▶ _Record set_
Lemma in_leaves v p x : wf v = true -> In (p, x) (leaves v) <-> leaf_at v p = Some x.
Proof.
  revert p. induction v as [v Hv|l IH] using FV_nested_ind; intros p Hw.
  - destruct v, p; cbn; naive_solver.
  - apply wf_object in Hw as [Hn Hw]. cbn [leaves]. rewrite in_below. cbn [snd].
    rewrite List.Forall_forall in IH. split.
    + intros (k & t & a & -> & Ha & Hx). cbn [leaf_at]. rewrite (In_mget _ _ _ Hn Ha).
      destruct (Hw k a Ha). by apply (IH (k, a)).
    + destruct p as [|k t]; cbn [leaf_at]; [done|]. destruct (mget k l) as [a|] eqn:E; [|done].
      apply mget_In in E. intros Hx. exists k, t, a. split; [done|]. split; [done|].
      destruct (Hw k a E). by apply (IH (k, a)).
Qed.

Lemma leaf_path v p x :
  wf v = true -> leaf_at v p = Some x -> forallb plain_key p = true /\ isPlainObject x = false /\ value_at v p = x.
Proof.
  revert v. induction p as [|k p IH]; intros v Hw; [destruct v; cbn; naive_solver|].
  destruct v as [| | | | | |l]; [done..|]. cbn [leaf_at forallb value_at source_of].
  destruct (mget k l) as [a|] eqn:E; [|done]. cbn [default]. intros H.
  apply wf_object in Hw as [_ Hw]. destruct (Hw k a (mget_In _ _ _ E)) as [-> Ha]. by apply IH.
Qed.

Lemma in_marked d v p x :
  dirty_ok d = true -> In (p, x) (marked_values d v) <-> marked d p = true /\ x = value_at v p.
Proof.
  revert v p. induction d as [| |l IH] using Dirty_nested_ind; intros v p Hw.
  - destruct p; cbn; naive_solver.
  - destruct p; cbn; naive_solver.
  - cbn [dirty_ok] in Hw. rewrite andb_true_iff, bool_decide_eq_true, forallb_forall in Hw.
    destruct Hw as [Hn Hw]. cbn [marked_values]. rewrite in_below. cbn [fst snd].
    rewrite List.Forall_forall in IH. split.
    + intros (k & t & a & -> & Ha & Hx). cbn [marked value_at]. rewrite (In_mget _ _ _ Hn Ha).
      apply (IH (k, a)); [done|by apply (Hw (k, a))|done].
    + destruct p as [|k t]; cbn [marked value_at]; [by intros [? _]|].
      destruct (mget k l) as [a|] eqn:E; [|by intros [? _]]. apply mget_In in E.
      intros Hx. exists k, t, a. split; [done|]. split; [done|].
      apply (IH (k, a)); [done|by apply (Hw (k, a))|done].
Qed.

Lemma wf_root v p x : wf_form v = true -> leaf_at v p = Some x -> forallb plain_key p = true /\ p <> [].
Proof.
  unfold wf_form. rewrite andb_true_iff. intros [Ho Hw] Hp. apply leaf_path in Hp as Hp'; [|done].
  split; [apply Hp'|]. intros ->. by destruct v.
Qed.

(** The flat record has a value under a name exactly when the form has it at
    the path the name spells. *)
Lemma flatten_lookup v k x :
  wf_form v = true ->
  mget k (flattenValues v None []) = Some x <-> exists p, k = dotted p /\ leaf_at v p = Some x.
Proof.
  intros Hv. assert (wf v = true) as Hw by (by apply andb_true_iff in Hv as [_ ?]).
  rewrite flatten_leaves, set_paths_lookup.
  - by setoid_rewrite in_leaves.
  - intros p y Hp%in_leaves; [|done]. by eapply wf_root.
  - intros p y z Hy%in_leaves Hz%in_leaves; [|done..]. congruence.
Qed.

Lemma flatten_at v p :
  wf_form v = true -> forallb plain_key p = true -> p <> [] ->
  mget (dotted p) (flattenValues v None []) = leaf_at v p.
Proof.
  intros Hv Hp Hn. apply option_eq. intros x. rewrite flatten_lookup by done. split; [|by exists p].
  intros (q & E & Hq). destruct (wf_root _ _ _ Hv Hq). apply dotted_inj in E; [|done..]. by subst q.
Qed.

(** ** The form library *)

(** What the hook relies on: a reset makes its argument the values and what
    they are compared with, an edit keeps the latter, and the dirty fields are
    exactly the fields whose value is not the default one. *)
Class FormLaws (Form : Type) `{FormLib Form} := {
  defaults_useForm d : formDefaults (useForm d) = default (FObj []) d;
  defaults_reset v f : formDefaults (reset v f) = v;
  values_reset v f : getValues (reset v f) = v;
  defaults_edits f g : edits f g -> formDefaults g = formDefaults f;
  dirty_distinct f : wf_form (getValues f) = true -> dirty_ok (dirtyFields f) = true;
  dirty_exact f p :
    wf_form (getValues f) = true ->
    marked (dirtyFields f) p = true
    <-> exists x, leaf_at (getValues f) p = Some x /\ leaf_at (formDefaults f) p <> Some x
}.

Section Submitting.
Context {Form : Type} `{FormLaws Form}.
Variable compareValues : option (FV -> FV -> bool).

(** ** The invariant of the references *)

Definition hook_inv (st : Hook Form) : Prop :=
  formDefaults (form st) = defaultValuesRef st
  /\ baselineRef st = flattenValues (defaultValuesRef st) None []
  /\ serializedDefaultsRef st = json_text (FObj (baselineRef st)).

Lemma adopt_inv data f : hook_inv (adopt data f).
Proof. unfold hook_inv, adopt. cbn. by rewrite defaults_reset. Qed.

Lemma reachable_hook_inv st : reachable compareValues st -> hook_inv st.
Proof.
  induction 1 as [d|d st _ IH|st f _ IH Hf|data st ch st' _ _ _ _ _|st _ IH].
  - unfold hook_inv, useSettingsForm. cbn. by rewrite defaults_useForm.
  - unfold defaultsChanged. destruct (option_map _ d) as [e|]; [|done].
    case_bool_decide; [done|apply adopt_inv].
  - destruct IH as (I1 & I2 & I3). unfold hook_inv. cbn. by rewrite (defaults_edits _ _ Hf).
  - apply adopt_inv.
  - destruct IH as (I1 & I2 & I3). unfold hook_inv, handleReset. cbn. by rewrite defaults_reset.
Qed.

▶ _What you have to do_
Without altering a single word, transcribe the entries above.

▶ _Final answer_
Lemma in_leaves v p x : wf v = true -> In (p, x) (leaves v) <-> leaf_at v p = Some x.
Proof.
  revert p. induction v as [v Hv|l IH] using FV_nested_ind; intros p Hw.
  - destruct v, p; cbn; naive_solver.
  - apply wf_object in Hw as [Hn Hw]. cbn [leaves]. rewrite in_below. cbn [snd].
    rewrite List.Forall_forall in IH. split.
    + intros (k & t & a & -> & Ha & Hx). cbn [leaf_at]. rewrite (In_mget _ _ _ Hn Ha).
      destruct (Hw k a Ha). by apply (IH (k, a)).
    + destruct p as [|k t]; cbn [leaf_at]; [done|]. destruct (mget k l) as [a|] eqn:E; [|done].
      apply mget_In in E. intros Hx. exists k, t, a. split; [done|]. split; [done|].
      destruct (Hw k a E). by apply (IH (k, a)).
Qed.

Lemma leaf_path v p x :
  wf v = true -> leaf_at v p = Some x -> forallb plain_key p = true /\ isPlainObject x = false /\ value_at v p = x.
Proof.
  revert v. induction p as [|k p IH]; intros v Hw; [destruct v; cbn; naive_solver|].
  destruct v as [| | | | | |l]; [done..|]. cbn [leaf_at forallb value_at source_of].
  destruct (mget k l) as [a|] eqn:E; [|done]. cbn [default]. intros H.
  apply wf_object in Hw as [_ Hw]. destruct (Hw k a (mget_In _ _ _ E)) as [-> Ha]. by apply IH.
Qed.

Lemma in_marked d v p x :
  dirty_ok d = true -> In (p, x) (marked_values d v) <-> marked d p = true /\ x = value_at v p.
Proof.
  revert v p. induction d as [| |l IH] using Dirty_nested_ind; intros v p Hw.
  - destruct p; cbn; naive_solver.
  - destruct p; cbn; naive_solver.
  - cbn [dirty_ok] in Hw. rewrite andb_true_iff, bool_decide_eq_true, forallb_forall in Hw.
    destruct Hw as [Hn Hw]. cbn [marked_values]. rewrite in_below. cbn [fst snd].
    rewrite List.Forall_forall in IH. split.
    + intros (k & t & a & -> & Ha & Hx). cbn [marked value_at]. rewrite (In_mget _ _ _ Hn Ha).
      apply (IH (k, a)); [done|by apply (Hw (k, a))|done].
    + destruct p as [|k t]; cbn [marked value_at]; [by intros [? _]|].
      destruct (mget k l) as [a|] eqn:E; [|by intros [? _]]. apply mget_In in E.
      intros Hx. exists k, t, a. split; [done|]. split; [done|].
      apply (IH (k, a)); [done|by apply (Hw (k, a))|done].
Qed.

Lemma wf_root v p x : wf_form v = true -> leaf_at v p = Some x -> forallb plain_key p = true /\ p <> [].
Proof.
  unfold wf_form. rewrite andb_true_iff. intros [Ho Hw] Hp. apply leaf_path in Hp as Hp'; [|done].
  split; [apply Hp'|]. intros ->. by destruct v.
Qed.

(** The flat record has a value under a name exactly when the form has it at
    the path the name spells. *)
Lemma flatten_lookup v k x :
  wf_form v = true ->
  mget k (flattenValues v None []) = Some x <-> exists p, k = dotted p /\ leaf_at v p = Some x.
Proof.
  intros Hv. assert (wf v = true) as Hw by (by apply andb_true_iff in Hv as [_ ?]).
  rewrite flatten_leaves, set_paths_lookup.
  - by setoid_rewrite in_leaves.
  - intros p y Hp%in_leaves; [|done]. by eapply wf_root.
  - intros p y z Hy%in_leaves Hz%in_leaves; [|done..]. congruence.
Qed.

Lemma flatten_at v p :
  wf_form v = true -> forallb plain_key p = true -> p <> [] ->
  mget (dotted p) (flattenValues v None []) = leaf_at v p.
Proof.
  intros Hv Hp Hn. apply option_eq. intros x. rewrite flatten_lookup by done. split; [|by exists p].
  intros (q & E & Hq). destruct (wf_root _ _ _ Hv Hq). apply dotted_inj in E; [|done..]. by subst q.
Qed.

(** ** The form library *)

(** What the hook relies on: a reset makes its argument the values and what
    they are compared with, an edit keeps the latter, and the dirty fields are
    exactly the fields whose value is not the default one. *)
Class FormLaws (Form : Type) `{FormLib Form} := {
  defaults_useForm d : formDefaults (useForm d) = default (FObj []) d;
  defaults_reset v f : formDefaults (reset v f) = v;
  values_reset v f : getValues (reset v f) = v;
  defaults_edits f g : edits f g -> formDefaults g = formDefaults f;
  dirty_distinct f : wf_form (getValues f) = true -> dirty_ok (dirtyFields f) = true;
  dirty_exact f p :
    wf_form (getValues f) = true ->
    marked (dirtyFields f) p = true
    <-> exists x, leaf_at (getValues f) p = Some x /\ leaf_at (formDefaults f) p <> Some x
}.

Section Submitting.
Context {Form : Type} `{FormLaws Form}.
Variable compareValues : option (FV -> FV -> bool).

(** ** The invariant of the references *)

Definition hook_inv (st : Hook Form) : Prop :=
  formDefaults (form st) = defaultValuesRef st
  /\ baselineRef st = flattenValues (defaultValuesRef st) None []
  /\ serializedDefaultsRef st = json_text (FObj (baselineRef st)).

Lemma adopt_inv data f : hook_inv (adopt data f).
Proof. unfold hook_inv, adopt. cbn. by rewrite defaults_reset. Qed.

Lemma reachable_hook_inv st : reachable compareValues st -> hook_inv st.
Proof.
  induction 1 as [d|d st _ IH|st f _ IH Hf|data st ch st' _ _ _ _ _|st _ IH].
  - unfold hook_inv, useSettingsForm. cbn. by rewrite defaults_useForm.
  - unfold defaultsChanged. destruct (option_map _ d) as [e|]; [|done].
    case_bool_decide; [done|apply adopt_inv].
  - destruct IH as (I1 & I2 & I3). unfold hook_inv. cbn. by rewrite (defaults_edits _ _ Hf).
  - apply adopt_inv.
  - destruct IH as (I1 & I2 & I3). unfold hook_inv, handleReset. cbn. by rewrite defaults_reset.
Qed.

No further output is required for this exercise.